Wednesday, 13 April 2016
Film Review - 'Gamer'
In the near future, eccentric genius, Ken Castle (Michael C. Hall), invents a self-replicating nano-technology which, when implanted in a human brain, replaces brain cells and allows a third party to take direct control of the affected person's motor functions. A person under the influence of this technology is always entirely aware of what is happening - but, when someone else is in control, they are essentially powerless.
Now, you might be thinking that technology like this would raise all sorts of issues if it ever existed in the real world. And, you would probably be right. But, this isn't the real world - so, instead of the ethical debates you might expect, this new technology becomes the basis for a pair of massively popular video games.
The first is 'Society' - where players can pay for the opportunity to take direct control of real 'actors', who are payed for their voluntary participation. Think of it like Second Life - only, somehow, even more prone to outright creepiness. We're talking 'a man takes control of a woman and directs her toward a known rapist, so that he can watch the results in first-person' level of creepy, here. Once the 'actors' sign up to become an avatar in 'Society', there don't seem to be many rules in place to protect them from the players. Though, on the plus side, 'actors' are very well payed for their willing participation.
The other game is 'Slayers' - a real-world first-person shooter where players take control of death row inmates. The rules of 'Slayers' state that if a prisoner is able to survive 30 games, then they will earn a full pardon and be released. Though, of course, no one has ever actually survived that long. Most don't survive more than 10 matches - yet, as the film opens, we are introduced to 'Kable' (Gerard Butler) who, under the control of his player, 17 year old Simon (Logan Lerman), has managed to survive 27. 'Kable' is moving closer and closer to earning the full pardon that was promised to all of the participants in 'Slayers - the only problem is that the actual release of a prisoner was never really part of the plan.

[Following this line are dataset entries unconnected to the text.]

(** ** Software interrupts *)
Lemma fetch_keeps_excp a d a1 :
  excp_dirty a = false -> arm7_fetch_inst a = Ok (d, a1) ->
  excp a1 = excp a /\ fiq_line a1 = fiq_line a /\ excp_dirty a1 = false.
Proof.
  intros Hd H. unfold arm7_fetch_inst, arm7_check_excp in H.
  rewrite (bind_ok _ _ _ tt a) in H by (rewrite (bind_ok _ _ _ (excp_dirty a) a eq_refl); by rewrite Hd).
  apply bind_inv in H as (n & b & Hfill & H).
  assert (Hb : excp b = excp a /\ fiq_line b = fiq_line a /\ excp_dirty b = false).
  { unfold fill_pipeline in Hfill. do 2 (erewrite bind_ok in Hfill by reflexivity).
    destruct (pipeline_full a); [by injection Hfill as <- <-|].
    do 2 (apply bind_inv in Hfill as (? & ? & Hw & Hfill); apply do_fetch_inv in Hw as [-> _]).
    by injection Hfill as <- <-. }
  erewrite bind_ok in H by reflexivity. apply bind_inv in H as (i & b1 & Hw & H). apply do_fetch_inv in Hw as [-> _].
  do 3 (erewrite bind_ok in H by reflexivity). apply bind_inv in H as (d0 & b2 & Hdec & H).
  apply decode_inv in Hdec as [-> _]. by injection H as <- <-.
Qed.

Lemma match_bit (inst m v : Z) n : Z.land m inst = v -> Z.testbit m n = true -> Z.testbit inst n = Z.testbit v n.
Proof. intros <- Hm. by rewrite Z.land_spec, Hm. Qed.

Lemma search_swi inst : Z.land MASK_SWI inst = VAL_SWI ->
  arm7_search inst (ops (W := W)) = Some (opc arm7_inst_swi MASK_SWI VAL_SWI (2 * S_CYCLE + 1 * N_CYCLE)).
Proof.
  intros H. pose proof (match_bit _ _ _ 26 H eq_refl) as H26. pose proof (match_bit _ _ _ 27 H eq_refl) as H27.
  change (Z.testbit inst 26 = true) in H26. change (Z.testbit inst 27 = true) in H27.
  assert (Hno : forall f m v n, Z.testbit m 26 = true -> Z.testbit m 27 = true ->
            Z.testbit v 26 && Z.testbit v 27 = false -> arm7_match inst (opc (W := W) f m v n) = false).
  { intros f m v n Hm26 Hm27 Hv. unfold arm7_match, opc, op_mask, op_val. apply Z.eqb_neq. intros E.
    rewrite <- (match_bit _ _ _ 26 E Hm26), <- (match_bit _ _ _ 27 E Hm27), H26, H27 in Hv. done. }
  unfold ops. cbn [arm7_search]. rewrite !Hno by reflexivity.
  unfold arm7_match at 1. cbn [op_mask op_val opc]. rewrite H. by rewrite Z.eqb_refl.
Qed.

Lemma check_swi a :
  excp_dirty a = true -> fiq_line a = false -> Z.testbit (excp a) 0 = false -> Z.testbit (excp a) 5 = true ->
  arm7_check_excp a =
  (arm7_enter ARM7_REG_SPSR_SVC ARM7_REG_R14_SVC 0 ARM7_MODE_SVC ARM7_EXCP_SWI ;; modify (with_excp_dirty false)) a.
Proof.
  intros Hd Hl H0 H5. unfold arm7_check_excp. rewrite (bind_ok _ _ _ (excp_dirty a) a eq_refl), Hd. cbn [when].
  do 3 (erewrite bind_ok by reflexivity). rewrite Hl.
  assert (Hb : forall n, 0 <= n -> Z.testbit (Z.ldiff (excp a) ARM7_EXCP_FIQ) n = Z.testbit (excp a) n && negb (n =? 2)).
  { intros n Hn. rewrite Z.ldiff_spec. change ARM7_EXCP_FIQ with (2 ^ 2). rewrite Z.pow2_bits_eqb by lia. by rewrite Z.eqb_sym. }
  change ARM7_EXCP_RESET with (2 ^ 0) at 1. rewrite truth_land_bit, Hb, H0 by lia. cbn [andb].
  change ARM7_EXCP_FIQ with (2 ^ 2) at 2. rewrite (truth_land_bit _ 2), Hb, andb_false_r by lia. cbn [andb].
  change ARM7_EXCP_SWI with (2 ^ 5) at 1. by rewrite truth_land_bit, Hb, H5 by lia.
Qed.

(** the link register of a software interrupt is one word too far: for a [SWI] at [pc] the
    handler is entered with R14_svc = pc + 8, where the comment in [arm7_check_excp] asks for the
    instruction immediately after the [SWI], which is at pc + 4; a handler that returns to R14
    skips that instruction.  (The vector is 0, the one of a reset.) *)
Theorem arm7_swi_link a d a1 :
  arm_ok a -> pipe_aligned a -> excp_dirty a = false -> fiq_line a = false -> Z.testbit (excp a) 0 = false ->
  arm7_fetch_inst a = Ok (d, a1) -> Z.land MASK_SWI (dec_inst d) = VAL_SWI -> arm7_cond (dec_inst d) a1 = true ->
  exists n a2 a3, arm7_exec d a1 = Ok (n, a2) /\ arm7_pc_next a2 = u32 (arm7_pc_next a + 4) /\
    arm7_check_excp a2 = Ok (tt, a3) /\
    ageta ARM7_REG_R14_SVC a3 = u32 (arm7_pc_next a + 8) /\ arm7_pc_next a3 = 0 /\ cpu_mode a3 = ARM7_MODE_SVC.
Proof.
  intros Hok Hp Hd Hl H0 Hf Hswi Hc.
  assert (He : arm7_check_excp a = Ok (tt, a)).
  { unfold arm7_check_excp. rewrite (bind_ok _ _ _ (excp_dirty a) a eq_refl). by rewrite Hd. }
  destruct (fetch_keeps_excp a d a1 Hd Hf) as (He1 & Hl1 & _).
  destruct (fetch_pipe _ _ _ _ He Hok Hp Hf) as (Hok1 & Hfull & Hpc & Hq & _ & d0 & b & b' & Hdec & Hdd).
  unfold arm7_decode in Hdec. rewrite (search_swi _ Hswi) in Hdec. injection Hdec as <- <-.
  set (a2 := with_excp_dirty true (with_excp (Z.lor (excp a1) ARM7_EXCP_SWI) a1)).
  assert (Hx : arm7_exec d a1 = Ok (dec_cycles d, a2)).
  { rewrite Hdd. unfold arm7_exec. cbn [dec_cond dec_op dec_inst dec_cycles].
    rewrite (bind_ok _ _ _ true a1) by (unfold gets; by rewrite Hc). done. }
  assert (Hok2 : arm_ok a2) by (destruct Hok1; by split).
  assert (Hn : arm7_pc_next a2 = u32 (arm7_pc_next a + 4)) by (unfold arm7_pc_next, a2; cbn; by rewrite Hfull, Hq).
  destruct (enter_spec ARM7_REG_SPSR_SVC ARM7_REG_R14_SVC 0 ARM7_MODE_SVC ARM7_EXCP_SWI a2 Hok2)
    as (c & Hen & Hokc & _ & Hlk & Hpc2 & Hps & _); try done.
  exists (dec_cycles d), a2, (with_excp_dirty false c). split; [done|]. split; [done|]. split.
  - rewrite check_swi; [by rewrite (bind_ok _ _ _ _ _ Hen)|done|by unfold a2; cbn; rewrite Hl1|..];
      change (excp a2) with (Z.lor (excp a1) ARM7_EXCP_SWI); rewrite Z.lor_spec, He1.
    + by rewrite H0.
    + by rewrite orb_true_r.
  - split_and!.
    + change (ageta ARM7_REG_R14_SVC c = u32 (arm7_pc_next a + 8)). rewrite Hlk, Hn, wrap_add_l. f_equal. lia.
    + exact Hpc2.
    + unfold cpu_mode, cpsr in *. change (Z.land (ageta ARM7_REG_CPSR c) ARM7_CPSR_M_MASK = ARM7_MODE_SVC).
      rewrite Hps. apply (entry_psr (ageta ARM7_REG_CPSR a2) ARM7_MODE_SVC); [by apply ageta_range|by vm_compute].
Qed.
End excp.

Gamer is a film that seems to be targeted at an oddly specific target audience - those that have a strong dislike for the violence in video games, but don't have any problem with the violence in film. It is a film that seems to have something that it desperately wants to say about the influence of video games, and the dehumanising effects of the violence portrayed within them. But, at the same time, it revels in its own violence to such a great extent that any attempt at a 'message' is effectively undermined (even if it were a message that the viewer would have been willing to accept - which is, of course, a whole other issue).
Or, perhaps, it has nothing important to say on the matter? Perhaps Gamer is really just a simple action film? One where the film-makers simply took the science-fiction premise and ran with it - milking it for all it was worth.
Honestly, I don't know which I would have preferred.
If Gamer does have a message that it wants to share with the audience, then it is one that manages to be both incredibly heavy-handed and vaguely hypocritical, at the same time. If, on the other hand, there is no message or moral here, then we are left with a violent action film that almost seems to judge you for enjoying the violent spectacle it goes to such great lengths to provide. Either way, the context of what we are offered serves to make actually watching Gamer a vaguely uncomfortable experience. Though, it is one that is likely to stay with you.
There are so many missed opportunities here, though. If either of the two games was the film's main focus, then Gamer could have been every bit as interesting as it clearly wants to be. With 'Society', you could have had the influence of anonymity, and the way that it seems to encourage all sorts of abhorrent behaviour - something which you can already see plenty of on the Internet, if you take the time to look. With 'Slayers', you could have had a focus on the relationship between the players and their chosen Avatars - and, perhaps, even made some sort of coherent point about the dehumanising effects of violence.
Both of these, very worthwhile, themes are touched on in the film. But, neither is given the attention that it would seem to deserve. Instead, they seem to have been awkwardly mashed together.
Then, there's the sudden change of tone about half-way through, when 'Kable', with the help of a group of activists, manages to escape from the game. Free from the influence of his player, 'Kable' still displays a willingness to maim and kill that would put your average 80s action hero to shame. Any trace of interesting social commentary that the film may have been working toward is lost in this later half, when Gamer seems to devolve into a much more traditional, if particularly brutal, action film.
I feel like I'm possibly being a little too hard on this film. After all, I've never been averse to enjoying a bit of the old ultra-violence in either film or video-games. There is a long and proud tradition, within both mediums, of the spectacle of violence being used purely as a form of shallow entertaining - and, I've never seen anything wrong with that.
With Gamer, though, we have a film that clearly wants to offer something more than that - or, at least, it seems to for the first half, or so. For a couple of brief, though shining, moments early on, it even manages to succeed - briefly becoming a much more thoughtful sort of film as it explores the implications of its chosen themes. Of course, all of this just makes the abrupt change in tone all the more jarring - as the film, itself, becomes little more than a fairly conventional action film, and the whole experience begins to feel like a wasted opportunity.